Two recent news articles struck a chord with me. The New York Times published an article that showed that after 35 years of affirmative action, black and Hispanic enrollment at the top 25 U.S. universities declined on a percentage basis. Interestingly, the same report showed that white enrollment declined as well. The gap was filled by a large increase in students of Asian ethnicity.

I saw the other related bit of news in New York State Education’s press release on elementary proficiency. As we know, Buffalo’s proficiency numbers hovered around 17 percent and the New York State average was 40-plus percent. Again, the same report showed that Asian students scored an average proficiency of over 60 percent.
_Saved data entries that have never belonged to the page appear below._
(** * csv_chatbot: a shallow embedding of [app.py] and [rag.py]

    The repository holds two programs.  [rag.py] is a console script that
    turns CSV rows into sentences, indexes them and answers questions in
    a read-eval loop; [app.py] is a Streamlit page that forwards chat
    questions to a dataframe question-answering library.

    Python strings are modelled as [string] (their UTF-8 bytes), Python
    lists as [list], dicts used as maps as [gmap], and the calls into
    third-party libraries (pandas, LangChain, FAISS, PandasAI,
    Streamlit's table widget, the hosted model) as operations of type
    classes: the development proves what the repository's own code does
    with whatever those calls return or raise. *)

From Stdlib Require Import String Ascii ZArith List Bool Lia DecimalString.
From stdpp Require Import base option list gmap strings pretty.

Local Open Scope string_scope.
Local Open Scope list_scope.
#[local] Set Warnings "-register-all".

(** ** Python values shared by both programs *)

(** The double quote character, for string constants that contain it. *)
Definition dq : string := String (ascii_of_nat 34) EmptyString.
(** A line feed. *)
Definition nl : string := String (ascii_of_nat 10) EmptyString.

(** Exceptions: the instances of Python's [Exception] class that the two
    programs name or that a library call may raise.  Interpreter-exit
    signals ([KeyboardInterrupt], [SystemExit]) end the process and are
    not values of this type. *)
Inductive exn : Type :=
| ExecuteSQLQueryNotUsed (msg : string)
| ValueError (msg : string)
| KeyError (key : string)
| EOFError
| FileNotFoundError (path : string)
| LibraryError (cls msg : string).

(** [str(e)], as printed by [f"{e}"]. *)
Definition exn_str (e : exn) : string :=
  match e with
  | ExecuteSQLQueryNotUsed m => m
  | ValueError m => m
  | KeyError k => "'" +:+ k +:+ "'"
  | EOFError => ""
  | FileNotFoundError p => "[Errno 2] No such file or directory: '" +:+ p +:+ "'"
  | LibraryError _ m => m
  end.

(** What a call does: it returns a value or raises. *)
Inductive outcome (A : Type) : Type :=
| Returned (a : A)
| Raised (e : exn).
Arguments Returned {A} a.
Arguments Raised {A} e.

(** Truth value of an [Optional[str]]: [None] and [""] are false. *)
Definition truthy (v : option string) : bool :=
  match v with
  | None => false
  | Some s => negb (String.eqb s "")
  end.

(** Python's built-in [all] on a list of such values. *)
Definition py_all (vs : list (option string)) : bool := forallb truthy vs.

(** [sep.join(parts)]. *)
Definition str_join (sep : string) (parts : list string) : string :=
  String.concat sep parts.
I’m sure the reasons for this disparity are complex and nuanced. But it does bring into question the role racial discrimination and socioeconomic status may or may not play in determining educational achievement. Certainly Asian-Americans have faced extreme prejudice and discrimination. First-generation Asians are often English language learners and, depending on their country of origin, are fleeing political oppression and serious economic deprivation. These numbers seem to show that they are able to achieve on a high level despite the obstacles of racism, language and poverty.
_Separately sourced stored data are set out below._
(** C7 (amended).  Bus effects of the synthesizer.  [transfer_function] takes
    the gains from the bus itself: every call performs exactly two bus reads,
    first of the integral gain register (0x10C), then of the proportional
    gain register (0x108).  It performs no bus write and leaves every
    register as it was.  (The filter configuration and the correction factor
    are taken as given values.) *)
Theorem transfer_function_bus_effects (s : Pid.self) (fs : list R)
  (extradelay : R) (b : bus) :
  performed (Pid.transfer_function s fs extradelay) b
  = [BusRead (address Pid.i); BusRead (address Pid.p)] /\
  address Pid.i = 0x10C%Z /\ address Pid.p = 0x108%Z /\
  existsb is_write (performed (Pid.transfer_function s fs extradelay) b) = false /\
  regs (after (Pid.transfer_function s fs extradelay) b) = regs b.
Proof.
  rewrite transfer_function_performed, transfer_function_bus.
  repeat split; reflexivity.
Qed.

(** C7, as the spec states it, fails: a call on one frequency performs bus
    accesses. *)
Lemma transfer_function_reads_bus :
  performed (Pid.transfer_function (Pid.mkSelf [] 1) [1] 0) bus_p1 <> [].
Proof.
  rewrite transfer_function_performed. discriminate.
Qed.

(** ** The derivative gain *)

Lemma gain_d_bus_d1 : gain Pid.d bus_d1 <> 0.
Proof.
  unfold gain, FixedPointCodec.decode.
  replace (_to_pyint _ _) with 1%Z by (vm_compute; reflexivity).
  cbn [Pid.d invert norm].
  pose proof PI_RGT_0 as Hpi. pose proof T8ns_pos as Ht.
  assert (Hn : 0 < 2 * PI * Pid.T8ns).
  { apply Rmult_lt_0_compat; [lra | assumption]. }
  assert (Hd : 0 < 2 ^ Pid._DSR / (2 * PI * Pid.T8ns)).
  { apply Rdiv_lt_0_compat; [apply pow_lt |]; lra. }
  pose proof (Rinv_0_lt_compat _ Hd) as Hinv.
  rewrite opp_IZR. unfold Rdiv at 1. intros H. lra.
Qed.

(** C8 (amended).  The derivative gain is not part of the model.
    [transfer_function] never reads the derivative gain register (0x110) and
    raises no error on its account: two buses that agree on the proportional
    and the integral gain registers give the same outcome whatever the
    derivative gain is, and with a nonzero correction factor that outcome is
    a returned array, in which the derivative contribution is absent. *)
Theorem derivative_gain_ignored (s : Pid.self) (fs : list R) (extradelay : R)
  (b b' : bus) :
  regs b (address Pid.p) = regs b' (address Pid.p) ->
  regs b (address Pid.i) = regs b' (address Pid.i) ->
  outcome (Pid.transfer_function s fs extradelay) b
  = outcome (Pid.transfer_function s fs extradelay) b' /\
  ~ In (BusRead (address Pid.d))
       (performed (Pid.transfer_function s fs extradelay) b) /\
  (Pid._frequency_correction s <> 0 ->
   outcome (Pid.transfer_function s fs extradelay) b
   = Ok (map (fun f => tf_sample (gain Pid.p b) (gain Pid.i b)
                         (Pid._frequency_correction s) (Pid.inputfilter s)
                         (total_delay s extradelay) (of_float f)) fs)).
Proof.
  intros Hp Hi. split; [| split].
  - destruct (Req_dec_T (Pid._frequency_correction s) 0) as [Hc | Hc].
    + rewrite !transfer_function_zero_correction by assumption. reflexivity.
    + rewrite !transfer_function_outcome by assumption.
      unfold gain. rewrite Hp, Hi. reflexivity.
  - rewrite transfer_function_performed. cbn [In address Pid.d].
    intros [H | [H | []]]; discriminate.
  - apply transfer_function_outcome.
Qed.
I personally believe all children can learn and that no ethnic group is innately better than any other. So I also believe that we must address the underlying social-cultural issues that prevent many of our other students from achieving on the same level as their peers.

Stepping into these waters is fraught with peril. But the discussion has to happen in an open and forthright manner.

If we expect to bridge the achievement gap there are many questions to ask and answer:

Why aren’t kids coming to school? The Attendance Category report for 2016 showed that of the approximately 27,000 children in grades prekindergarten to eight, 60 percent had unsatisfactory attendance. More than half, or about 8,500 kids, missed as much as 18 to 36 days of school, and of those, 2,500 missed even more. Obviously young children cannot build an educational foundation missing six weeks of school.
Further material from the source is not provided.